On 22nd March 1775 Burke gave a speech in the Commons on reconciliation with America. He reminded the House that most Americans were of the same stock as its members, and thus unlikely to back down: “the people of the colonies are descendants of Englishmen… They are therefore not only devoted to liberty, but to liberty according to English ideas and on English principles. The people are Protestants… a persuasion not only favourable to liberty, but built upon it… My hold of the colonies is in the close affection which grows from common names, from kindred blood, from similar privileges, and equal protection. These are ties which, though light as air, are as strong as links of iron… As long as you have the wisdom to keep the sovereign authority of this country as the sanctuary of liberty, the sacred temple consecrated to our common faith, wherever the chosen race and sons of England worship freedom, they will turn their faces towards you… Slavery they can have anywhere. It is a weed that grows in every soil. They may have it from Spain, they may have it from Prussia…” They have it, a Gove or a Johnson could continue, at the European Commission in the Berlaymont building in Brussels, at the European Parliament in Strasbourg and at the European Court of Justice in Luxembourg.
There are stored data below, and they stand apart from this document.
(* ===== verification/Ulib.v ===== *)
(** * The user library

    [user/ulib.c] over the byte memory of a process, and the system calls the
    programs of [user/] make, as an interface: [Env] is what a process sees of
    the kernel, [reads] and [writes] are what the programs rely on. *)

From stdpp Require Import options.
From S2P Require Import Prelude CString.
#[local] Open Scope Z_scope.

(** ** Strings *)

(** Loops over a string stop at its NUL, within the size of the memory;
    [strcpy] onto its own argument need not stop. *)
Fixpoint strcpy_loop (fuel : nat) (m : mem) (s t : Z) : option mem :=
  match fuel with
  | O => None
  | S fuel =>
    let m' := wr s (rd m t) m in
    if rd m t =? 0 then Some m' else strcpy_loop fuel m' (s + 1) (t + 1)
  end.
Definition strcpy (m : mem) (s t : Z) : option mem := strcpy_loop (S (size m)) m s t.

Fixpoint strcmp_loop (fuel : nat) (m : mem) (p q : Z) : option Z :=
  match fuel with
  | O => None
  | S fuel =>
    if negb (rd m p =? 0) && (rd m p =? rd m q) then strcmp_loop fuel m (p + 1) (q + 1)
    else Some (rd m p - rd m q)
  end.
Definition strcmp (m : mem) (p q : Z) : Z := default 0 (strcmp_loop (S (size m)) m p q).

Fixpoint strlen_loop (fuel : nat) (m : mem) (s n : Z) : option Z :=
  match fuel with
  | O => None
  | S fuel => if rd m (s + n) =? 0 then Some n else strlen_loop fuel m s (n + 1)
  end.
Definition strlen (m : mem) (s : Z) : Z := default 0 (strlen_loop (S (size m)) m s 0).

Fixpoint memset_loop (n : nat) (m : mem) (cdst c i : Z) : mem :=
  match n with
  | O => m
  | S n => memset_loop n (wr (cdst + i) c m) cdst c (i + 1)
  end.
Definition memset (m : mem) (dst c n : Z) : mem := memset_loop (Z.to_nat n) m dst c 0.

(** 0 when the character is not in the string; the NUL is never found. *)
Fixpoint strchr_loop (fuel : nat) (m : mem) (s c : Z) : option Z :=
  match fuel with
  | O => None
  | S fuel =>
    if rd m s =? 0 then Some 0
    else if rd m s =? c then Some s else strchr_loop fuel m (s + 1) c
  end.
Definition strchr (m : mem) (s c : Z) : Z := default 0 (strchr_loop (S (size m)) m s c).

(** [n] is a C [int]. *)
Fixpoint atoi_loop (fuel : nat) (m : mem) (s n : Z) : option Z :=
  match fuel with
  | O => None
  | S fuel =>
    if (48 <=? rd m s) && (rd m s <=? 57) then atoi_loop fuel m (s + 1) (i32 (n * 10 + rd m s - 48))
    else Some n
  end.
Definition atoi (m : mem) (s : Z) : Z := default 0 (atoi_loop (S (size m)) m s 0).

Fixpoint move_up (n : nat) (m : mem) (dst src : Z) : mem :=
  match n with
  | O => m
  | S n => move_up n (wr dst (rd m src) m) (dst + 1) (src + 1)
  end.
Fixpoint move_down (n : nat) (m : mem) (dst src : Z) : mem :=
  match n with
  | O => m
  | S n => move_down n (wr (dst - 1) (rd m (src - 1)) m) (dst - 1) (src - 1)
  end.
Definition memmove (m : mem) (vdst vsrc n : Z) : mem :=
  if vdst <? vsrc then move_up (Z.to_nat n) m vdst vsrc
  else move_down (Z.to_nat n) m (vdst + n) (vsrc + n).
Definition memcpy (m : mem) (dst src n : Z) : mem := memmove m dst src n.

Fixpoint memcmp_loop (n : nat) (m : mem) (p1 p2 : Z) : Z :=
  match n with
  | O => 0
  | S n => if negb (rd m p1 =? rd m p2) then rd m p1 - rd m p2 else memcmp_loop n m (p1 + 1) (p2 + 1)
  end.
Definition memcmp (m : mem) (s1 s2 n : Z) : Z := memcmp_loop (Z.to_nat n) m s1 s2.

(** ** System calls *)

(** What a process sees of the kernel: the result of a call and, for [read],
    the bytes it delivers. *)
Class Env (E : Type) := {
  sys_read : Z → Z → E → Z * list Z * E;
  sys_write : Z → list Z → E → Z * E;
}.
(** A process: its memory and the kernel. *)
Record ust (E : Type) := Ust { u_mem : mem; u_env : E }.
Arguments Ust {_} _ _.
Arguments u_mem {_} _.
Arguments u_env {_} _.
Definition set_u_mem {E} (m : mem) (s : ust E) : ust E := Ust m (u_env s).
Definition set_u_env {E} (e : E) (s : ust E) : ust E := Ust (u_mem s) e.

Section calls.
Context {E : Type} `{Env E}.

(** [read(fd, buf, n)] and [write(fd, buf, n)]. *)
Definition uread (fd buf n : Z) : M (ust E) Z := λ s,
  let '(r, bs, e) := sys_read fd n (u_env s) in
  Ok r (Ust (wr_bytes (u_mem s) buf bs) e).
Definition uwrite (fd buf n : Z) : M (ust E) Z := λ s,
  let '(r, e) := sys_write fd (rd_bytes (u_mem s) buf (Z.to_nat n)) (u_env s) in
  Ok r (set_u_env e s).

(** [gets]: [i] bytes are in the buffer. *)
Fixpoint gets_loop (fuel : nat) (buf max c i : Z) : M (ust E) Z :=
  match fuel with
  | O => λ _, NoFuel
  | S fuel =>
    if negb (i + 1 <? max) then mret i else
    cc ← uread 0 c 1;
    if cc <? 1 then mret i else
    b ← gets (λ s, rd (u_mem s) c);
    modify (λ s, set_u_mem (wr (buf + i) b (u_mem s)) s);;
    if (b =? 10) || (b =? 13) then mret (i + 1)
    else gets_loop fuel buf max c (i + 1)
  end.
Definition ugets (buf max c : Z) : M (ust E) unit :=
  i ← gets_loop (S (Z.to_nat max)) buf max c 0;
  modify (λ s, set_u_mem (wr (buf + i) 0 (u_mem s)) s).
End calls.

(** The kernel as a source of the bytes [input] on [fd]: a read delivers some
    of the bytes that are left, none only at the end, and does not print. *)
Record reads {E} `{Env E} (fd : Z) (input : E → list Z) (out : E → list Z) : Prop := {
  rds_read n e : 0 ≤ n → ∃ bs e', sys_read fd n e = (Z.of_nat (length bs), bs, e') ∧
    Z.of_nat (length bs) ≤ n ∧ input e = bs ++ input e' ∧ out e' = out e ∧
    (0 < n → bs = [] → input e = []);
}.
(** ... and as a sink of the bytes written to descriptor 1. *)
Record writes {E} `{Env E} (input : E → list Z) (out : E → list Z) : Prop := {
  wrs_write bs e : ∃ e', sys_write 1 bs e = (Z.of_nat (length bs), e') ∧
    out e' = out e ++ bs ∧ input e' = input e;
}.

(** A kernel that delivers [c_in] in pieces of the sizes [c_cuts], and one
    byte at a time after that. *)
Record cutter := Cutter { c_in : list Z; c_cuts : list nat; c_out : list Z }.
#[export] Instance cutter_Env : Env cutter := {
  sys_read fd n e :=
    let k := Nat.min (S (default 0%nat (head (c_cuts e)))) (Z.to_nat n) in
    let bs := take k (c_in e) in
    (Z.of_nat (length bs), bs, Cutter (drop k (c_in e)) (tail (c_cuts e)) (c_out e));
  sys_write fd bs e := (Z.of_nat (length bs), Cutter (c_in e) (c_cuts e) (c_out e ++ bs));
}.
Lemma cutter_reads fd : reads fd c_in c_out.
Proof.
  constructor. intros n e Hn. cbn [sys_read cutter_Env]. eexists _, _. split; [done|].
  split; [rewrite length_take; lia|]. split; [by cbn; rewrite take_drop|]. split; [done|].
  intros Hp Hnil. destruct (c_in e) as [|b l]; [done|].
  destruct (Z.to_nat n) eqn:En; [lia|]. simpl in Hnil. done.
Qed.
Lemma cutter_writes : writes c_in c_out.
Proof. constructor. intros bs e. by eexists. Qed.

(** ** Lemmas *)

(** The first [c] of a string. *)
Fixpoint index_of (c : Z) (l : list Z) : option nat :=
  match l with
  | [] => None
  | b :: l => if b =? c then Some 0%nat else S <$> index_of c l
  end.
Lemma strchr_loop_spec m c l fuel : ∀ s, str_at m s l → (length l < fuel)%nat →
  strchr_loop fuel m s c = Some match index_of c l with Some i => s + Z.of_nat i | None => 0 end.
Proof.
  revert fuel. induction l as [|b l IH]; intros [|fuel] s H Hf; simpl in *; try lia.
  - by rewrite H.
  - destruct H as (-> & H2 & H3). rewrite (proj2 (Z.eqb_neq b 0) H2).
    destruct (b =? c); [by rewrite Z.add_0_r|]. rewrite (IH fuel (s + 1)) by (done || lia).
    destruct (index_of c l); [|done]. cbn. f_equal. lia.
Qed.
Lemma strchr_spec m s c l :
  str_at m s l →
  strchr m s c = match index_of c l with Some i => s + Z.of_nat i | None => 0 end.
Proof.
  intros H. unfold strchr. pose proof (str_at_size _ _ _ H).
  by rewrite (strchr_loop_spec m c l) by (done || lia).
Qed.
Lemma index_of_Some c l i :
  index_of c l = Some i ↔ l !! i = Some c ∧ c ∉ take i l.
Proof.
  revert i. induction l as [|b l IH]; intros i; simpl; [naive_solver|].
  destruct (Z.eqb_spec b c) as [->|Hn].
  - split; [intros [= <-]; simpl; set_solver|]. intros [_ Hi]. destruct i as [|i]; [done|].
    simpl in Hi. set_solver.
  - destruct i as [|i]; simpl.
    + split; [|naive_solver]. destruct (index_of c l); done.
    + rewrite elem_of_cons, fmap_Some. split.
      * intros (j & E & [= ->]). apply IH in E. naive_solver.
      * intros [H1 H2]. exists i. split; [|done]. apply IH. naive_solver.
Qed.
Lemma index_of_None c l : index_of c l = None ↔ c ∉ l.
Proof.
  induction l as [|b l IH]; simpl; [set_solver|]. rewrite elem_of_cons.
  destruct (Z.eqb_spec b c); [naive_solver|]. rewrite fmap_None, IH. naive_solver.
Qed.

(** [memmove] copies correctly when the areas overlap. *)
Lemma rd_move_up n : ∀ m dst src a, mem_ok m → dst < src →
  rd (move_up n m dst src) a =
    if decide (dst ≤ a < dst + Z.of_nat n) then rd m (src + (a - dst)) else rd m a.
Proof.
  induction n as [|n IH]; intros m dst src a Hm Hlt; cbn [move_up].
  - rewrite decide_False by lia. done.
  - rewrite IH by (by apply mem_ok_wr || lia). repeat case_decide; try lia.
    + rewrite rd_wr_ne by lia. f_equal. lia.
    + replace a with dst by lia. rewrite rd_wr_eq, u8_id by apply Hm. f_equal. lia.
    + rewrite rd_wr_ne by lia. done.
Qed.
Lemma rd_move_down n : ∀ m dst src a, mem_ok m → src ≤ dst →
  rd (move_down n m dst src) a =
    if decide (dst - Z.of_nat n ≤ a < dst) then rd m (src + (a - dst)) else rd m a.
Proof.
  induction n as [|n IH]; intros m dst src a Hm Hle; cbn [move_down].
  - rewrite decide_False by lia. done.
  - rewrite IH by (by apply mem_ok_wr || lia). repeat case_decide; try lia.
    + rewrite rd_wr_ne by lia. f_equal. lia.
    + replace a with (dst - 1) by lia. rewrite rd_wr_eq, u8_id by apply Hm. f_equal. lia.
    + rewrite rd_wr_ne by lia. done.
Qed.
Lemma memmove_rd m dst src n a : mem_ok m → 0 ≤ n →
  rd (memmove m dst src n) a = if decide (dst ≤ a < dst + n) then rd m (src + (a - dst)) else rd m a.
Proof.
  intros Hm Hn. unfold memmove. destruct (Z.ltb_spec dst src).
  - rewrite rd_move_up, Z2Nat.id by (done || lia). done.
  - rewrite rd_move_down, Z2Nat.id by (done || lia). repeat case_decide; try lia.
    f_equal. lia.
Qed.
Lemma memmove_mem_ok m dst src n : mem_ok m → 0 ≤ n → mem_ok (memmove m dst src n).
Proof. intros Hm Hn a. rewrite memmove_rd by done. case_decide; apply Hm. Qed.
Lemma memmove_bytes m dst src n : mem_ok m →
  rd_bytes (memmove m dst src (Z.of_nat n)) dst n = rd_bytes m src n.
Proof.
  intros Hm. apply list_eq. intros i. destruct (decide (i < n)%nat).
  - rewrite !lookup_rd_bytes by done. rewrite memmove_rd, decide_True by (done || lia). do 2 f_equal. lia.
  - rewrite !lookup_ge_None_2; [done|rewrite length_rd_bytes; lia..].
Qed.

Lemma strlen_str m s l : str_at m s l → strlen m s = Z.of_nat (length l).
Proof.
  intros Hs. assert (∀ fuel l' n, (length l' < fuel)%nat → str_at m (s + n) l' →
    strlen_loop fuel m s n = Some (n + Z.of_nat (length l'))) as Hloop.
  { induction fuel as [|fuel IH]; intros l' n Hf H; [lia|]. cbn [strlen_loop].
    destruct l' as [|b l']; [rewrite H; f_equal; simpl; lia|]. destruct H as (-> & Hb & H).
    rewrite (proj2 (Z.eqb_neq b 0) Hb). rewrite (IH l'); [f_equal; simpl; lia|simpl in Hf; lia|by rewrite Z.add_assoc]. }
  unfold strlen. pose proof (str_at_size _ _ _ Hs). rewrite (Hloop _ l 0); [done|lia|by rewrite Z.add_0_r].
Qed.

(** [strcmp] compares strings, [memset] fills. *)
Lemma strcmp_loop_spec m a : ∀ b fuel p q, str_at m p a → str_at m q b → (length a < fuel)%nat →
  ∃ r, strcmp_loop fuel m p q = Some r ∧ (r = 0 ↔ a = b).
Proof.
  induction a as [|x a IH]; intros b [|fuel] p q Ha Hb Hf; simpl in Hf; try lia; cbn [strcmp_loop].
  - rewrite Ha. change (negb (0 =? 0)) with false. cbn [andb]. eexists. split; [done|].
    destruct b as [|y b]; [rewrite Hb; done|]. destruct Hb as (-> & Hy & _). split; [lia|done].
  - destruct Ha as (-> & Hx & Ha). rewrite (proj2 (Z.eqb_neq x 0) Hx). cbn [negb andb].
    destruct b as [|y b]; [rewrite Hb, (proj2 (Z.eqb_neq x 0) Hx); eexists; split; [done|]; split; [lia|done]|].
    destruct Hb as (-> & Hy & Hb). destruct (Z.eqb_spec x y) as [->|Hn].
    + destruct (IH b fuel _ _ Ha Hb ltac:(lia)) as (r & -> & Hr). exists r. split; [done|]. rewrite Hr. naive_solver.
    + eexists. split; [done|]. split; [lia|]. intros [= -> _]. done.
Qed.
Lemma strcmp_spec m p q a b : str_at m p a → str_at m q b → strcmp m p q = 0 ↔ a = b.
Proof.
  intros Ha Hb. pose proof (str_at_size _ _ _ Ha). unfold strcmp.
  destruct (strcmp_loop_spec m a b (S (size m)) p q Ha Hb ltac:(lia)) as (r & -> & Hr). done.
Qed.
Lemma rd_umemset_loop n : ∀ m d c i a, rd (memset_loop n m d c i) a =
  if decide (d + i ≤ a < d + i + Z.of_nat n) then u8 c else rd m a.
Proof.
  induction n as [|n IH]; intros m d c i a; cbn [memset_loop]; [rewrite decide_False by lia; done|].
  rewrite IH, rd_wr. repeat case_decide; lia || done.
Qed.
Lemma memset_rd m d c n a : 0 ≤ n → rd (memset m d c n) a = if decide (d ≤ a < d + n) then u8 c else rd m a.
Proof. intros Hn. unfold memset. rewrite rd_umemset_loop, Z2Nat.id, Z.add_0_r by done. done. Qed.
The thinking behind this spirit of English liberty is grand and sweeping. It is why the British Gaullists mean it when they say they want Britain to be confident and open to the world. They mean it like Joseph Chamberlain meant it in 1903 when he said that he believed in empire but he did not believe in a Little England. Only there is no empire any more, and neither is there any viable future for the British Commonwealth, which remains a staple of every anti-European speech, from Winston Churchill through to Hugh Gaitskell and now, without any conviction, Theresa May.
When Burke took exception to the resort, by Lord North’s administration, to the use of military force in the American colonies he noted, with some regret, what he thought was a change in the English national character: “As to the good people of England, they seem to partake every day more and more of the character of that administration which they have been induced to tolerate. I am satisfied, that within a few years there has been a great change in the national character. We seem no longer that eager, inquisitive, jealous, fiery people, which we have been formerly.”
The new nationalists imagine that the eager, inquisitive people are now back. How strange to think they have been harbouring, for 40 years, the notion that they did not live in a free nation. “There are,” wrote Salman Rushdie in his novel Shame, “two countries, real and fictional, occupying the same space.” Not that any nationalist ever feels anything so self-critical as shame, even if the project that has inspired their patriotism falls apart in their hands.
If you are possessed of the idea that Britain’s departure from the EU is the recovery of its ancient liberty then it simply cannot go wrong. To think that it could would be a category error. There is no price measured in GDP that is not worth paying for national liberty. It is always easier, too, when someone else is paying the price for your physic benefit. It’s a fictional country they are making, and—for the moment—it is where the rest of us live.